Opening Playground for the first time

To properly connect with our API, you need to first add the API key. To do so, click on "Create document", and on the new screen that opened, click on "HTTP Headers". Replace <set_your_key_here> with the API key that you got from us. Then click on "Apply".

Set HTTP headers

Now you need to refresh the schema. Do so by clicking on the refresh button:

Refresh schema

It should now say "available".

Login

In order to access the API, logging in is the initial requirement. If you are a Solytic partner intending to utilize the GraphQL API via the Client Credentials Grant Flow, authentication is necessary to obtain the access token beforehand. But if your application gained access via the Authorization Code Grant Flow, you need to use the given access token to perform the queries.

Paste the following mutation in the playground and execute it:

Operations

mutation LoginApplication($input: ApplicationLoginInput!) {
  loginApplication(input: $input) {
    accessToken {
      token
      tokenType
      expiresIn
      refreshToken {
        token
      }
    }
    errors {
      ... on MutationError {
        code
        message
      }
    }
  }
}

Variables (example)

{
    "input" : {
        "clientID" : "727e41b9-0e93-45d3-a1e9-617a92b78b8a",
        "clientSecret" : "+oBBwNN0SsdhXs1G2Al2A81"
    }
}

You will receive a response like this:

{
  "data": {
    "loginApplication": {
      "accessToken": {
        "token": "<accessToken>",
        "tokenType": "Bearer",
        "expiresIn": 10080,
        "refreshToken": {
          "token": "<refreshToken>"
        }
      },
      "errors": []
    }
  }
}

The refreshToken mutation can return the following known errors:

  • InvalidInputError: Occurs when the operation fails due to input validation issues.
  • LoginFailedInvalidCredentialsError: Indicates that either the ClientID and/or ClientSecret provided are invalid.
  • LoginFailedUserLockoutError: Signifies that the application has been locked due to multiple failed login attempts.
  • UnauthorizedApplicationError: Denotes that the application is not authorized for access (e.g. Is Blocked).

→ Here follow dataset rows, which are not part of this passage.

(** * MindMirror: the AI analysis gateway and the reflection routes

    A shallow embedding of [server/gemini.js] (both variants kept in the
    repository: the audio-capable gateway with retry, and the text-only
    gateway built on [callGemini]) and of the Express routes
    [/analyze-daily], [/analyze-weekly] and [DELETE /reflection/:id].

    Conventions.
    - A JavaScript string is a [string]; each character stands for one code
      unit, so the model covers code units below 256.
    - A JavaScript number that the code only uses as an integer (attempt
      counters, delays in milliseconds) is a [Z]; the values stay far below
      2^53, where the arithmetic of doubles is exact.
    - An [async] function is a state-passing function that returns an
      [Outcome]: [Returned v] for a resolved promise, [Threw e] for a
      rejected one. *)

From Stdlib Require Import ZArith String Ascii List Bool Lia.
From stdpp Require Import gmap strings.
Import ListNotations.

Local Open Scope string_scope.
Local Open Scope list_scope.
Local Open Scope Z_scope.

(** ** JavaScript strings *)

Module JsString.

(** The code units below 256 that [\s] and [String.prototype.trim] treat
    as white space: TAB, LF, VT, FF, CR, SPACE and NO-BREAK SPACE. *)
Definition isWhiteSpace (c : ascii) : bool :=
  existsb (Ascii.eqb c)
    ["009"; "010"; "011"; "012"; "013"; " "; "160"]%char.

(** [s.startsWith(p)] *)
Fixpoint startsWith (p s : string) : bool :=
  match p, s with
  | EmptyString, _ => true
  | String a p', String b s' => Ascii.eqb a b && startsWith p' s'
  | String _ _, EmptyString => false
  end.

(** [s.slice(p.length)] when [s] starts with [p] *)
Fixpoint stripPrefix (p s : string) : option string :=
  match p, s with
  | EmptyString, _ => Some s
  | String a p', String b s' =>
      if Ascii.eqb a b then stripPrefix p' s' else None
  | String _ _, EmptyString => None
  end.

(** [hay.includes(needle)] *)
Fixpoint includes (needle hay : string) : bool :=
  startsWith needle hay ||
  match hay with
  | EmptyString => false
  | String _ hay' => includes needle hay'
  end.

(** [s.trimStart()] *)
Fixpoint trimStart (s : string) : string :=
  match s with
  | String c s' => if isWhiteSpace c then trimStart s' else s
  | EmptyString => EmptyString
  end.

(** [s.trimEnd()]: a character is dropped when it is white space and
    everything after it has been dropped. *)
Fixpoint trimEnd (s : string) : string :=
  match s with
  | EmptyString => EmptyString
  | String c s' =>
      match trimEnd s' with
      | EmptyString => if isWhiteSpace c then EmptyString else String c EmptyString
      | r => String c r
      end
  end.

(** [s.trim()] *)
Definition trim (s : string) : string := trimEnd (trimStart s).

(** [s.substring(0, n)] for [0 <= n] *)
Fixpoint take (n : nat) (s : string) : string :=
  match n, s with
  | S n', String c s' => String c (take n' s')
  | _, _ => EmptyString
  end.

(** [s.split(sep)] for a separator of one character. *)
Fixpoint split (sep : ascii) (s : string) : list string :=
  match s with
  | EmptyString => [EmptyString]
  | String c s' =>
      if Ascii.eqb c sep then EmptyString :: split sep s'
      else match split sep s' with
           | piece :: rest => String c piece :: rest
           | [] => [String c EmptyString]
           end
  end.

End JsString.

(** ** Promises, thrown values and the console *)

(** What a [catch] clause can receive: [undefined], or a value whose
    [message] property is a string or is absent. *)
Inductive Thrown : Type :=
| ThrowUndefined
| ThrowError (message : option string).

Inductive Outcome (A : Type) : Type :=
| Returned (v : A)
| Threw (e : Thrown).
Arguments Returned {A} v.
Arguments Threw {A} e.

(** One line written with [console.log] or [console.error]. *)
Inductive LogEntry : Type :=
| LogRetry (delay attempt maxRetries : Z)
| LogLine (label : string) (payload : option string)
| LogBody (label : string) (userId date textInput : option string).

(** The TypeError raised by [error.message] when [error] is [undefined]. *)
Definition typeErrorNoMessage : Thrown :=
  ThrowError (Some "Cannot read properties of undefined (reading 'message')").

(** ** Asynchronous tasks

    An [async] function over a state [W]: it ends with a value or with a
    thrown value, and leaves a new state. *)

Definition Task (W A : Type) : Type := W -> Outcome A * W.

Definition ret {W A} (v : A) : Task W A := fun w => (Returned v, w).

Definition throw {W A} (e : Thrown) : Task W A := fun w => (Threw e, w).

Definition bind {W A B} (m : Task W A) (k : A -> Task W B) : Task W B :=
  fun w =>
    match m w with
    | (Returned v, w') => k v w'
    | (Threw e, w') => (Threw e, w')
    end.

(** [try { body } catch (error) { handler }] *)
Definition tryCatch {W A} (body : Task W A) (handler : Thrown -> Task W A) : Task W A :=
  fun w =>
    match body w with
    | (Returned v, w') => (Returned v, w')
    | (Threw e, w') => handler e w'
    end.

(** A synchronous expression that returns or throws. *)
Definition ofOutcome {W A} (o : Outcome A) : Task W A := fun w => (o, w).

Notation "'let*' x ':=' m 'in' k" := (bind m (fun x => k))
  (at level 10, x pattern, m at level 100, k at level 200).

(** ** The backoff retrier ([retryWithBackoff], gemini.js) *)

Module Retrier.
Import JsString.

(** The state the retrier runs in: the state [inner] of whatever the
    operation [fn] acts on, the delays passed to [sleep] (oldest first)
    and the console. *)
Record World (S : Type) : Type := mkWorld {
  inner : S;
  slept : list Z;
  console : list LogEntry
}.
Arguments mkWorld {S} _ _ _.
Arguments inner {S} _.
Arguments slept {S} _.
Arguments console {S} _.

Definition setInner {S} (s : S) (w : World S) : World S :=
  mkWorld s (slept w) (console w).

(** [await sleep(ms)] *)
Definition sleep {S} (ms : Z) (w : World S) : World S :=
  mkWorld (inner w) (slept w ++ [ms]) (console w).

Definition consoleWrite {S} (l : LogEntry) (w : World S) : World S :=
  mkWorld (inner w) (slept w) (console w ++ [l]).

(** [m?.includes('429') || m?.includes('Too Many Requests') ||
    m?.includes('RESOURCE_EXHAUSTED')] *)
Definition isRateLimited (message : option string) : bool :=
  match message with
  | Some m => includes "429" m || includes "Too Many Requests" m
              || includes "RESOURCE_EXHAUSTED" m
  | None => false
  end.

Copy the value of the access token and paste it into the "Authorization" tab as follows:

  • Click on the ⛭ symbol (Connection Settings) in the upper right corner
  • In the modal that opens, select the "Authorization" tab
  • In the "Type" dropdown, select "Bearer"
  • In the "Token" field, paste the access token
  • Click on "Apply" to save the settings

Set Authorization

With the Authorization header set, you can now query the API. Try it with the following query:

query {
  sites {
    nodes {
      eid
      name
    }
  }
}

Assuming your application has access to some resources, the response will look something like this:

{
  "data": {
    "sites": {
      "nodes": [
        {
          "eid": "QXS1M1",
          "name": "Rooftop plant 2"
        },
        {
          "eid": "OQsTPA",
          "name": "Rooftop plant 3"
        },
        {
          "eid": "QQGD23",
          "name": "Rooftop plant 1"
        },
        {
          "eid": "UOPA12",
          "name": "Ground-mounted plant 1"
        }
      ]
    }
  }
}

Refresh Token

The refresh token process is a secure way to obtain new access tokens without requiring users to re-authenticate. Developers can use the following mutation to obtain a new access token.

The refreshToken mutation requires two input parameters:

  • accessToken - A string that represents the old access token that needs to be refreshed.
  • refreshToken - A string that represents the refresh token associated with the old access token.

Operations

mutation ($input: RefreshTokenInput!) {
  refreshToken(input: $input) {
    accessToken {
      token
      tokenType
      expiresIn
      refreshToken {
        token
      }
    }
    errors {
      ... on MutationError {
        __typename
        message
      }
    }
  }
}

Variables

{
  "input": {
    "accessToken": "<current-accessToken>",
    "refreshToken": "<current-refreshToken>"
  }
}

The response will look something like this:

{
  "data": {
    "refreshToken": {
      "accessToken": {
        "token": "<new-accessToken>",
        "tokenType": "Bearer",
        "expiresIn": 10080,
        "refreshToken": {
          "token": "<new-refreshToken>"
        }
      },
      "errors": []
    }
  }
}

The refreshToken mutation can return the following known errors:

  • InvalidInputError: The operation failed due to an input validation error.
  • NotAuthorizedError: occurs when the user associated with the access token is either blocked or deleted.
  • InvalidRefreshTokenException: occurs when the given refresh token is either invalid or expired.